But Cody acknowledged that she was surprised to learn from a Kaiser Permanente physician at the very end of March that a large number of local coronavirus
patients were Latino. Focused at the time on the risks of international travel, she remembers thinking, “Wow, that’s not the pattern I was anticipating.”
Soon after, Cody’s public health department met with the East San Jose PEACE Partnership, an advisory group it had formed years earlier, to discuss concerns about the virus’s impact on those who were at greatest risk — communities of color, service workers and people living in crowded housing. But “stay home” remained the centerpiece strategy.
By then, Maritza Maldonado was already watching the virus ravage the low-income, largely Latino neighborhood of Mayfair.
Less than a week after the Bay Area’s March 16 shelter-in-place order, Maldonado recalls, the people around her started to die: the grandmother of six who worked at the nearby FoodMaxx, and the beloved owner of Nacos Tacos, a popular restaurant next to her office. Women started coming to her nonprofit, Amigos de Guadalupe, asking for help paying for burials.
On May 4, the virus hit
even closer to home: Maldonado lost her sister, Miriam Maldonado-Magaña, an Amigos volunteer who had been delivering groceries to sick families.
“This community, we knew it was coming,” Maldonado said. And when it came, her community was virtually defenseless.
That’s what happened in Yanira Perez’s home in San Rafael.

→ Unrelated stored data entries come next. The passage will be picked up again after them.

(** ** Validation and save *)

(** The fields of a document and of its parts, and the validator of a
    path, computed on a document that is given by its constructor or by
    setters. *)
Tactic Notation "inquiry_fields" :=
  cbn [Inquiry.check Inquiry._id Inquiry.product Inquiry.buyer Inquiry.seller
       Inquiry.quantity Inquiry.message Inquiry.status Inquiry.buyerContact
       Inquiry.response Inquiry.expectedPrice Inquiry.urgency Inquiry.createdAt
       Inquiry.updatedAt Inquiry.set_status Inquiry.set_response
       Inquiry.set_quantity Inquiry.set_expectedPrice Inquiry.set_updatedAt
       Response.message Response.price Response.deliveryTime Response.respondedAt
       Contact.phone Contact.email].
Tactic Notation "inquiry_fields" "in" hyp(H) :=
  cbn [Inquiry.check Inquiry._id Inquiry.product Inquiry.buyer Inquiry.seller
       Inquiry.quantity Inquiry.message Inquiry.status Inquiry.buyerContact
       Inquiry.response Inquiry.expectedPrice Inquiry.urgency Inquiry.createdAt
       Inquiry.updatedAt Inquiry.set_status Inquiry.set_response
       Inquiry.set_quantity Inquiry.set_expectedPrice Inquiry.set_updatedAt
       Response.message Response.price Response.deliveryTime Response.respondedAt
       Contact.phone Contact.email] in H.

Lemma validate_nil (d : Inquiry.t) :
  Inquiry.validate d = [] <->
  forall p, In p Inquiry.schemaPaths -> Inquiry.check p d = true.
Proof.
  unfold Inquiry.validate. split.
  - intros H p Hp. destruct (Inquiry.check p d) eqn:E; [reflexivity |].
    assert (Hin : In p (List.filter (fun p => negb (Inquiry.check p d))
                          Inquiry.schemaPaths)).
    { apply filter_In. split; [exact Hp | now rewrite E]. }
    rewrite H in Hin. destruct Hin.
  - intros H.
    induction Inquiry.schemaPaths as [|p ps IH]; [reflexivity |].
    cbn [List.filter]. rewrite (H p) by (left; reflexivity). cbn [negb].
    apply IH. intros q Hq. apply H. now right.
Qed.

(** [save], by cases on the validators. *)
Lemma save_run (now : Z) (d : Inquiry.t) :
  Inquiry.save now d =
    match Inquiry.validate d with
    | [] => (Inquiry.set_updatedAt now (Inquiry.preSave d), Returned tt)
    | errs => (d, Thrown (ValidationError errs))
    end.
Proof.
  unfold Inquiry.save, bind, this, assign, throw.
  destruct (Inquiry.validate d); reflexivity.
Qed.

(** The validators other than that of [status] do not read the status. *)
Lemma validate_set_status (s : string) (d : Inquiry.t) :
  In s Inquiry.statusValues ->
  In (Inquiry.status d) Inquiry.statusValues ->
  Inquiry.validate (Inquiry.set_status s d) = Inquiry.validate d.
Proof.
  intros Hs Hd. apply includes_spec in Hs, Hd.
  unfold Inquiry.validate, Inquiry.schemaPaths.
  cbn [List.filter Inquiry.check Inquiry.set_status Inquiry.status Inquiry.quantity
       Inquiry.message Inquiry.buyerContact Inquiry.response Inquiry.expectedPrice
       Inquiry.urgency].
  now rewrite Hs, Hd.
Qed.

(** What [updateStatus] does, by cases on the table entry of the current
    status and on the validators. *)
Lemma updateStatus_run (d : Inquiry.t) (newStatus : string) (now : Z)
    (allowed : list string) :
  Inquiry.validTransitions !! Inquiry.status d = Some allowed ->
  Inquiry.updateStatus newStatus now d =
    if includes allowed newStatus
    then match Inquiry.validate (Inquiry.set_status newStatus d) with
         | [] => (Inquiry.set_updatedAt now
                    (Inquiry.preSave (Inquiry.set_status newStatus d)),
                  Returned tt)
         | errs => (Inquiry.set_status newStatus d, Thrown (ValidationError errs))
         end
    else (d, Thrown (InvalidTransition (Inquiry.status d) newStatus)).
Proof.
  intros Hl. unfold Inquiry.updateStatus, bind, this. rewrite Hl.
  destruct (includes allowed newStatus); cbn [negb]; [| reflexivity].
  unfold assign. apply save_run.
Qed.

(** C1, as the code has it.  For an inquiry whose status is one of the
    six values of the schema: for a target outside the transition table
    [updateStatus] throws the InvalidTransition error and the inquiry, its
    status included, is what it was; a call that returns has followed the
    table, has left the target as the status, and was made on an inquiry
    that passes the validators of its schema; for an inquiry that passes
    them, [updateStatus] returns exactly when the target is in the table;
    and for one that does not, a target in the table ends in a validation
    error, with the target left as the status of the document in memory. *)
Theorem updateStatus_follows_table (d : Inquiry.t) (newStatus : string) (now : Z) :
  In (Inquiry.status d) Inquiry.statusValues ->
  (Inquiry.validate d = [] ->
     (succeeds (Inquiry.updateStatus newStatus now d)
        <-> Allowed (Inquiry.status d) newStatus))
  /\ (forall d' a, Inquiry.updateStatus newStatus now d = (d', Returned a) ->
        Allowed (Inquiry.status d) newStatus
        /\ Inquiry.status d' = newStatus
        /\ Inquiry.validate d = [])
  /\ (~ Allowed (Inquiry.status d) newStatus ->
        Inquiry.updateStatus newStatus now d
        = (d, Thrown (InvalidTransition (Inquiry.status d) newStatus)))
  /\ (Allowed (Inquiry.status d) newStatus -> Inquiry.validate d <> [] ->
        Inquiry.updateStatus newStatus now d
        = (Inquiry.set_status newStatus d,
           Thrown (ValidationError (Inquiry.validate d)))).
Proof.
  intros Hst.
  destruct (validTransitions_defined _ Hst) as (allowed & Hl & Hsub).
  pose proof (validTransitions_lookup _ _ Hl newStatus) as Htab.
  rewrite (updateStatus_run d newStatus now allowed Hl).
  destruct (includes allowed newStatus) eqn:Hin.
  - apply includes_spec in Hin.
    rewrite (validate_set_status newStatus d (Hsub _ Hin) Hst).
    apply Htab in Hin.
    destruct (Inquiry.validate d) as [|e es] eqn:Hv.
    + split; [| split; [| split]].
      * intros _. split; [intros _; exact Hin | intros _; eexists; eexists; reflexivity].
      * intros d' a E. inversion E; subst d'.
        cbn [Inquiry.status Inquiry.set_updatedAt]. rewrite status_preSave. auto.
      * intros Hn. contradiction.
      * intros _ Hne. now contradict Hne.
    + split; [| split; [| split]].
      * discriminate.
      * intros d' a E. discriminate.
      * intros Hn. contradiction.
      * reflexivity.
  - assert (Hn : ~ Allowed (Inquiry.status d) newStatus).
    { intros Hal. apply Htab in Hal. apply includes_spec in Hal. congruence. }
    split; [| split; [| split]].
    + intros _. split; [intros (s & a & E); discriminate | intros Hal; contradiction].
    + intros d' a E. discriminate.
    + intros _. reflexivity.
    + intros Hal. contradiction.
Qed.

Lemma updateStatus_follows_table_witness :
  In (Inquiry.status inquiry1) Inquiry.statusValues
  /\ Inquiry.validate inquiry1 = []
  /\ (succeeds (Inquiry.updateStatus "cancelled" 2000 inquiry1)
        <-> Allowed (Inquiry.status inquiry1) "cancelled")
  /\ (succeeds (Inquiry.updateStatus "accepted" 2000 inquiry1)
        <-> Allowed (Inquiry.status inquiry1) "accepted").
Proof.
  assert (Hs : In (Inquiry.status inquiry1) Inquiry.statusValues)
    by (left; reflexivity).
  assert (Hv : Inquiry.validate inquiry1 = []) by (vm_compute; reflexivity).
  split; [exact Hs |]. split; [exact Hv |]. split.
  - exact (proj1 (updateStatus_follows_table inquiry1 "cancelled" 2000 Hs) Hv).
  - exact (proj1 (updateStatus_follows_table inquiry1 "accepted" 2000 Hs) Hv).
Defined.

(** The claim as the specification words it, for every inquiry, fails: a
    pending inquiry with a quantity of one half is refused by the
    validators of the schema, so the call for "cancelled", a target of the
    table, throws a validation error and does not return. *)
Lemma updateStatus_refuses_invalid_inquiry :
  Inquiry.status inquiry_half = "pending"
  /\ Allowed "pending" "cancelled"
  /\ Inquiry.validate inquiry_half = [p_quantity]
  /\ Inquiry.updateStatus "cancelled" 2000 inquiry_half
     = (Inquiry.set_status "cancelled" inquiry_half,
        Thrown (ValidationError [p_quantity]))
  /\ ~ succeeds (Inquiry.updateStatus "cancelled" 2000 inquiry_half).
Proof.
  split; [reflexivity |]. split; [constructor |].
  split; [vm_compute; reflexivity |]. split; [vm_compute; reflexivity |].
  intros (s & a & E). vm_compute in E. discriminate E.
Qed.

The 27-yearold mother and her family couldn’t possibly isolate in a shared home where the family who rises first in the morning gets first dibs on the kitchen for breakfast.
The situation isn’t uncommon in the Bay Area, where 19 percent of Latino households are crowded — containing more than one resident per room — compared to 2 percent of White households, according to census data. In the Canal neighborhood, Perez said, you could knock on any door in their large apartment complex, and whoever answered had either gotten COVID-19 or knew someone who did.
Tearing up, Perez recalled her family spending a week and a half sick with symptoms in their single bedroom. Roommates left jugs of water at the door. A neighbor down the hall brought cookies for the kids. They feel lucky that no one in the home died. But Perez has lingering discomfort: “I can still feel it in my bones,” she says of the virus.
As cases grew in Latino communities, fear, heartbreak and an oppressive resignation spread alongside. Perez’s sister-in-law, Veronica Duarte, said their neighborhood had a motto: “Sálvese si puede” — save yourself if you can.
Unequal testing
From the start, regional and statewide lockdown orders were accompanied by official pledges to ramp up testing — in the pandemic’s early days, tests were in as short supply as vaccines are now. But inequities plagued the Bay Area’s testing plans, meaning that once again vulnerable Latinos had fewer protections.
To quantify those inequities, the Bay Area News Group compiled testing data for 210 ZIP codes, neighborhoods and cities, comparing the numbers of tests administered to the total cases found. The conclusion: Predominantly Latino communities in the Bay Area were tested much less often than majority White areas, relative to their risk of infection. BANG’s analysis focused on the residences of test takers because not enough data has been collected on race and ethnicity.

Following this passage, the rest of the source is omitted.